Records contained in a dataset
'''

(** Name, Version, Description and URL: the second occurrence is reported,
    fatal under [parse_strict], dropped otherwise. *)
Lemma scalar_field_twice pkg str path :
  (is_Some (name pkg) ->
   parse_name cfg globals pkg str path =
   ([FieldOccursTwice "Name" path],
    if parse_strict cfg then Exited else Done pkg)) /\
  (is_Some (version pkg) ->
   parse_version cfg globals pkg str path =
   ([FieldOccursTwice "Version" path],
    if parse_strict cfg then Exited else Done pkg)) /\
  (is_Some (description pkg) ->
   parse_description cfg globals pkg str path =
   ([FieldOccursTwice "Description" path],
    if parse_strict cfg then Exited else Done pkg)) /\
  (is_Some (url pkg) ->
   parse_url cfg globals pkg str path =
   ([FieldOccursTwice "URL" path],
    if parse_strict cfg then Exited else Done pkg)) /\
  (cflags pkg <> [] ->
   parse_cflags cfg globals g_shell_parse_argv pkg str path =
   ([FieldOccursTwice "Cflags" path],
    if parse_strict cfg then Exited else Done pkg)).
Proof.
  unfold parse_name, parse_version, parse_description, parse_url,
    parse_cflags, occurs_twice.
  repeat split.
  1-4: intros [v ->]; destruct (parse_strict cfg); reflexivity.
  intros H. destruct (cflags pkg); [congruence|].
  destruct (parse_strict cfg); reflexivity.
Qed.

(** The entries of a module list are put in front of whatever the list
    holds: [parse_deps] does not look at it. *)
Lemma parse_module_entries_prepends pkg path items listp :
  parse_module_entries cfg pkg path items listp =
  match parse_module_entries cfg pkg path items [] with
  | (log, Done l) => (log, Done (l ++ listp))
  | (log, Exited) => (log, Exited)
  | (log, Aborted) => (log, Aborted)
  end.
Proof.
  revert listp. induction items as [|item items IH]; intros listp; simpl.
  - reflexivity.
  - destruct (parse_module_entry cfg pkg path item) as [log1 [ver| |]];
      unfold mbind, exec_bind; try reflexivity.
    rewrite (IH (ver :: listp)), (IH [ver]).
    destruct (parse_module_entries cfg pkg path items []) as [log2 [l| |]];
      try reflexivity.
    now rewrite <- app_assoc.
Qed.

End FieldFacts.

(** C6 (the code departs from it): under [parse_strict] a descriptor with
    two Requires lines is parsed without any diagnostic and the entries of
    both lines are kept; Requires.private, Conflicts, Libs and Libs.private
    behave alike. *)
Theorem second_requires_not_diagnosed :
  (forall g_shell_parse_argv g_path_get_basename g_path_get_dirname,
   exists pkg,
     Parse.parse_package_file Fixtures.strict None g_shell_parse_argv
       g_path_get_basename g_path_get_dirname
       (fun _ => Some Fixtures.two_requires) "a" "/d/a.pc" =
     ([], Done (Some pkg)) /\
     Parse.requires_entries pkg =
     [mkRequiredVersion "b" Version.ALWAYS_MATCH None (Some "a");
      mkRequiredVersion "c" Version.GREATER_THAN_EQUAL (Some "2")
        (Some "a")]) /\
  (forall g_shell_parse_argv g_path_get_basename g_path_get_dirname,
   exists pkg,
     Parse.parse_lines Fixtures.strict None g_shell_parse_argv
       g_path_get_basename g_path_get_dirname Fixtures.descriptor
       ["Requires.private: b"; "Requires.private: c";
        "Conflicts: d"; "Conflicts: e < 1"] "/d/a.pc" =
     ([], Done pkg) /\
     map rv_name (Parse.requires_private_entries pkg) = ["c"; "b"] /\
     map rv_name (Parse.conflicts pkg) = ["e"; "d"]) /\
  (forall g_path_get_basename g_path_get_dirname,
   exists pkg,
     Parse.parse_lines Fixtures.strict None Fixtures.one_word
       g_path_get_basename g_path_get_dirname Fixtures.descriptor
       ["Libs: -la"; "Libs: -lb";
        "Libs.private: -lc"; "Libs.private: -ld"] "/d/a.pc" =
     ([], Done pkg) /\
     map Parse.arg (Parse.libs pkg) = ["-lb"; "-la"] /\
     map Parse.arg (Parse.libs_private pkg) = ["-ld"; "-lc"]).
Proof.
  repeat split; intros; eexists; repeat split; vm_compute; reflexivity.
Qed.

(** * Further properties *)

(** ** Numbers in versions *)

Section NumericFacts.
Import Version Notions.

Lemma code_inj c d : code c = code d -> c = d.
Proof.
  unfold code. intros H. apply N2Z.inj in H.
  rewrite <- (ascii_N_embedding c), <- (ascii_N_embedding d). now rewrite H.
Qed.

Lemma ascii_eqb_code c d : Ascii.eqb c d = false -> code c <> code d.
Proof.
  intros H E. apply code_inj in E. subst. now rewrite Ascii.eqb_refl in H.
Qed.

Lemma all_chars_span f s :
  all_chars f s = true -> span_while f s = s /\ skip_while f s = "".
Proof.
  induction s as [|c s IH]; simpl; [auto|].
  intros [Hc Hs]%andb_true_iff. rewrite Hc. destruct (IH Hs) as [-> ->].
  auto.
Qed.
(** * The Open Library keyword pipeline of script_2.py

    A shallow embedding of the fetch, parse, deduplicate and count
    pipeline of [script_2.py], followed by the properties it has.

    Python dictionaries are [gmap]s and the [seen] set of
    [remove_duplicates] is a [gset].  A loop that grows a list with
    [append] or [extend] is a left fold that adds at the end of its
    accumulator.  The [while True] loop of [fetch_books] is iterated
    under a bound on the number of iterations, and [requests.get] is a
    function from the request parameters to a response.  The order in
    which the futures of [main] complete is an argument of the run.

    The file has three parts: the model of the program, the vocabulary
    in which its properties are stated together with the data of the
    scenarios, and the lemmas and theorems. *)

From Stdlib Require Import ZArith Lia.
From Stdlib Require SpecFloat.
From stdpp Require Import gmap strings list fin_maps countable.

#[local] Set Warnings "-clear-no-such-hyp".

(** * Part I: the program *)

(** ** Python values carried by a JSON document

    The scalars a decoded JSON document holds in the two fields the
    script reads: [None] (JSON null), [bool], [int] and [str].  JSON
    numbers with a fraction or an exponent (Python [float]) and nested
    arrays and objects are not part of this universe. *)

Inductive pyval : Type :=
  | PNone
  | PBool (b : bool)
  | PInt (z : Z)
  | PStr (s : string).

#[global] Instance pyval_eq_dec : EqDecision pyval.
Proof. solve_decision. Defined.

Definition pyval_encode (v : pyval) : (unit + bool) + (Z + string) :=
  match v with
  | PNone => inl (inl tt)
  | PBool b => inl (inr b)
  | PInt z => inr (inl z)
  | PStr s => inr (inr s)
  end.

Definition pyval_decode (x : (unit + bool) + (Z + string)) : pyval :=
  match x with
  | inl (inl _) => PNone
  | inl (inr b) => PBool b
  | inr (inl z) => PInt z
  | inr (inr s) => PStr s
  end.

#[global] Instance pyval_countable : Countable pyval :=
  inj_countable' pyval_encode pyval_decode
    (λ v, match v with
          | PNone | PBool _ | PInt _ | PStr _ => eq_refl
          end).

(** [isinstance(v, int)]: [bool] is a subclass of [int] in Python, so
    [True] and [False] pass the test as well. *)
Definition isinstance_int (v : pyval) : bool :=
  match v with
  | PInt _ | PBool _ => true
  | PNone | PStr _ => false
  end.

(** [int(b)] for a [bool]: [True] is [1] and [False] is [0]. *)
Definition bool_int (b : bool) : Z := if b then 1%Z else 0%Z.

(** The integer an [int] instance denotes. *)
Definition int_value (v : pyval) : option Z :=
  match v with
  | PInt z => Some z
  | PBool b => Some (bool_int b)
  | PNone | PStr _ => None
  end.

(** Python's [==] and [hash] make [True] and [1] (and [False] and [0])
    the same member of a set or key of a dict.  [py_canon] picks one
    representative of each [==]-class, so that equality of canonical
    forms is Python equality. *)
Definition py_canon (v : pyval) : pyval :=
  match v with
  | PBool b => PInt (bool_int b)
  | _ => v
  end.

(** Python's [v == w] on these values. *)
Definition py_eq (v w : pyval) : Prop := py_canon v = py_canon w.

(** ** Raw records and entries *)

(** One element of [data['docs']]: a JSON object. *)
Abbreviation book := (gmap string pyval).

(** [d.get(key, default)] *)
Definition dict_get (d : book) (key : string) (dflt : pyval) : pyval :=
  default dflt (d !! key).

(** The three-element list [[title, first_publish_year, keyword]]. *)
Record entry : Type := Entry {
  e_title : pyval;
  e_year : pyval;
  e_keyword : string
}.

#[global] Instance entry_eq_dec : EqDecision entry.
Proof. solve_decision. Defined.

(** The tuple [(title, year)] as a member of the [seen] set. *)
Definition identifier (b : entry) : pyval * pyval :=
  (py_canon (e_title b), py_canon (e_year b)).

(** ** parse_book_titles_and_dates *)

Definition parse_step (keyword : string) (parsed_books : list entry) (bk : book)
  : list entry :=
  let title := dict_get bk "title" (PStr "N/A") in
  let first_publish_year := dict_get bk "first_publish_year" (PStr "N/A") in
  if isinstance_int first_publish_year
  then parsed_books ++ [Entry title first_publish_year keyword]
  else parsed_books.

Definition parse_book_titles_and_dates (data : list book) (keyword : string)
  : list entry :=
  fold_left (parse_step keyword) data [].

(** ** remove_duplicates *)

Definition dedup_step (st : gset (pyval * pyval) * list entry) (b : entry)
  : gset (pyval * pyval) * list entry :=
  let '(seen, unique_books) := st in
  if decide (identifier b ∈ seen)
  then (seen, unique_books)
  else ({[identifier b]} ∪ seen, unique_books ++ [b]).

Definition remove_duplicates (books : list entry) : list entry :=
  snd (fold_left dedup_step books (∅, [])).

(** ** Exceptions

    The two built-in exceptions the counting loop can raise, and the
    outcome of a computation that either returns or raises. *)

Inductive exn : Type := TypeError | KeyError.

Inductive result (A : Type) : Type :=
  | Return (a : A)
  | Raise (e : exn).
Arguments Return {A} a.
Arguments Raise {A} e.

Definition rbind {A B : Type} (r : result A) (k : A → result B) : result B :=
  match r with
  | Return a => k a
  | Raise e => Raise e
  end.

Notation "x ←? r ; k" := (rbind r (λ x, k))
  (at level 20, r at level 100, k at level 200, right associativity,
   format "x  ←?  r ;  '/' k").

(** [a <= v] and [v <= b] for an [int] [a], [b]: defined on [int]
    instances, [TypeError] on [None] and [str]. *)
Definition int_le_py (a : Z) (v : pyval) : result bool :=
  match int_value v with
  | Some z => Return (a <=? z)%Z
  | None => Raise TypeError
  end.

Definition py_le_int (v : pyval) (b : Z) : result bool :=
  match int_value v with
  | Some z => Return (z <=? b)%Z
  | None => Raise TypeError
  end.

(** The chained comparison [start <= year <= end]: the second test is
    evaluated only when the first one holds. *)
Definition chained_le (start : Z) (year : pyval) (end_ : Z) : result bool :=
  lo ←? int_le_py start year;
  if lo : bool then py_le_int year end_ else Return false.

(** ** count_books_by_period *)

Definition TIME_PERIODS : list (Z * Z) :=
  [(2002, 2003); (2004, 2005); (2006, 2007);
   (2008, 2009); (2010, 2011); (2012, 2013); (2014, 2015);
   (2016, 2017); (2018, 2019); (2020, 2021); (2022, 2023)]%Z.

(** The inner [for start, end in TIME_PERIODS] loop for one book, with
    its [break] at the first period that contains the year. *)
Fixpoint count_one (periods : list (Z * Z)) (year : pyval)
    (period_counts : gmap (Z * Z) nat) : result (gmap (Z * Z) nat) :=
  match periods with
  | [] => Return period_counts
  | (start, end_) :: rest =>
      hit ←? chained_le start year end_;
      if hit : bool then
        match period_counts !! (start, end_) with
        | Some c => Return (<[(start, end_) := S c]> period_counts)
        | None => Raise KeyError
        end
      else count_one rest year period_counts
  end.

(** The outer [for book in parsed_books] loop. *)
Fixpoint count_all (periods : list (Z * Z)) (parsed_books : list entry)
    (period_counts : gmap (Z * Z) nat) : result (gmap (Z * Z) nat) :=
  match parsed_books with
  | [] => Return period_counts
  | b :: rest =>
      period_counts' ←? count_one periods (e_year b) period_counts;
      count_all periods rest period_counts'
  end.

(** [count_books_by_period] with the module constant it reads as a
    parameter. *)
Definition count_books_by_period_in (periods : list (Z * Z))
    (parsed_books : list entry) : result (gmap (Z * Z) nat) :=
  count_all periods parsed_books (list_to_map ((λ period, (period, 0)) <$> periods)).

Definition count_books_by_period (parsed_books : list entry)
  : result (gmap (Z * Z) nat) :=
  count_books_by_period_in TIME_PERIODS parsed_books.

(** ** fetch_books *)

(** The [params] dictionary of the request. *)
Record params : Type := Params {
  p_title : string;
  p_limit : nat;
  p_page : nat
}.

(** What [requests.get] followed by [raise_for_status] and [json]
    gives: a [RequestException], or the decoded body, of which the
    loop reads only [data['docs']] ([None] when the key is absent). *)
Inductive response : Type :=
  | RequestException
  | Json (docs : option (list book)).

(** The state of the loop: [params], [all_books], and the requests
    issued so far (a ghost trace, oldest first). *)
Record fetch_state : Type := FetchState {
  fs_params : params;
  fs_all_books : list book;
  fs_requests : list params
}.

Inductive loop_step : Type :=
  | Continue (st : fetch_state)
  | Break (st : fetch_state).

Definition next_page (p : params) : params :=
  Params (p_title p) (p_limit p) (p_page p + 1).

(** One iteration of the [while True] body. *)
Definition fetch_iter (get : params → response) (st : fetch_state) : loop_step :=
  let p := fs_params st in
  let issued := fs_requests st ++ [p] in
  match get p with
  | RequestException => Break (FetchState p (fs_all_books st) issued)
  | Json None => Break (FetchState p (fs_all_books st) issued)
  | Json (Some []) => Break (FetchState p (fs_all_books st) issued)
  | Json (Some docs) =>
      let all_books := fs_all_books st ++ docs in
      if length docs <? p_limit p
      then Break (FetchState p all_books issued)
      else Continue (FetchState (next_page p) all_books issued)
  end.

(** The loop, cut off after [fuel] iterations ([None]: still running). *)
Fixpoint fetch_loop (fuel : nat) (get : params → response) (st : fetch_state)
  : option fetch_state :=
  match fuel with
  | O => None
  | S fuel' =>
      match fetch_iter get st with
      | Break st' => Some st'
      | Continue st' => fetch_loop fuel' get st'
      end
  end.

Definition fetch_init (keyword : string) : fetch_state :=
  FetchState (Params keyword 1000 1) [] [].

(** [fetch_books]: the list returned, with the requests it issued. *)
Definition fetch_books (fuel : nat) (get : params → response) (keyword : string)
  : option (list book * list params) :=
  st ← fetch_loop fuel get (fetch_init keyword);
  Some (fs_all_books st, fs_requests st).

(** ** process_keyword *)

Definition process_keyword (fuel : nat) (get : params → response) (keyword : string)
  : option (list entry * list params) :=
  '(books_data, issued) ← fetch_books fuel get keyword;
  match books_data with
  | [] => Some ([], issued)
  | _ :: _ =>
      let parsed_books := parse_book_titles_and_dates books_data keyword in
      Some (remove_duplicates parsed_books, issued)
  end.

(** ** main *)

Definition KEYWORDS : list string :=
  ["Machine Learning"; "Artificial Intelligence"; "Deep Learning"; "Neural Networks";
   "Natural Language Processing"; "Computer Vision"; "Reinforcement Learning";
   "Generative Adversarial Networks"; "Supervised Learning"; "Data Science"].

(** The [for future in as_completed(futures)] loop: [completed] lists
    the results of the futures in the order in which they completed. *)
Definition merge_step (aggregated_data result : list entry) : list entry :=
  match result with
  | [] => aggregated_data
  | _ :: _ => aggregated_data ++ result
  end.

Definition merge_completed (completed : list (list entry)) : list entry :=
  fold_left merge_step completed [].

(** Lines 217 to 225 of [main]: merge, then deduplicate globally. *)
Definition aggregate (completed : list (list entry)) : list entry :=
  remove_duplicates (merge_completed completed).

(** What [main] has computed when [count_books_by_period] returns: the
    deduplicated table, the period counts, and the requests issued by
    the workers (ghost). *)
Record run_output : Type := RunOutput {
  aggregated_data : list entry;
  period_counts : gmap (Z * Z) nat;
  requests_issued : list params
}.

(** [main] up to the call of [count_books_by_period], with the two
    module constants as parameters.  [completion] lists the submitted
    keywords in the order in which their futures complete; the outer
    [option] is [None] while some worker is still in its loop. *)
Definition main_in (periods : list (Z * Z)) (fuel : nat) (get : params → response)
    (completion : list string) : option (result run_output) :=
  finished ← mapM (process_keyword fuel get) completion;
  let aggregated_data := aggregate (fst <$> finished) in
  Some (period_counts ←? count_books_by_period_in periods aggregated_data;
        Return (RunOutput aggregated_data period_counts (concat (snd <$> finished)))).

(** [main] with the module's [TIME_PERIODS], up to the same line; the
    CSV files and the exploration of its second part are not modelled. *)
Definition main (fuel : nat) (get : params → response) (completion : list string)
  : option (result run_output) :=
  main_in TIME_PERIODS fuel get completion.

(** * Part II: vocabulary of the properties *)

(** ** Parsing and deduplication *)

(** What one record contributes to the parsed list. *)
Definition parse_one (keyword : string) (bk : book) : option entry :=
  let first_publish_year := dict_get bk "first_publish_year" (PStr "N/A") in
  if isinstance_int first_publish_year
  then Some (Entry (dict_get bk "title" (PStr "N/A")) first_publish_year keyword)
  else None.

(** The entries [remove_duplicates] keeps, when the loop starts from
    the set [seen]. *)
Fixpoint dedup_from (seen : gset (pyval * pyval)) (books : list entry) : list entry :=
  match books with
  | [] => []
  | b :: rest =>
      if decide (identifier b ∈ seen)
      then dedup_from seen rest
      else b :: dedup_from ({[identifier b]} ∪ seen) rest
  end.

(** The first entry of [books] with a given identifier, with its position. *)
Definition first_with (k : pyval * pyval) (books : list entry) : option (nat * entry) :=
  list_find (λ b, identifier b = k) books.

'''

What is wanted is the number of lines holding "body" in the entries. Nothing else should be given.

- Solution for this problem: 2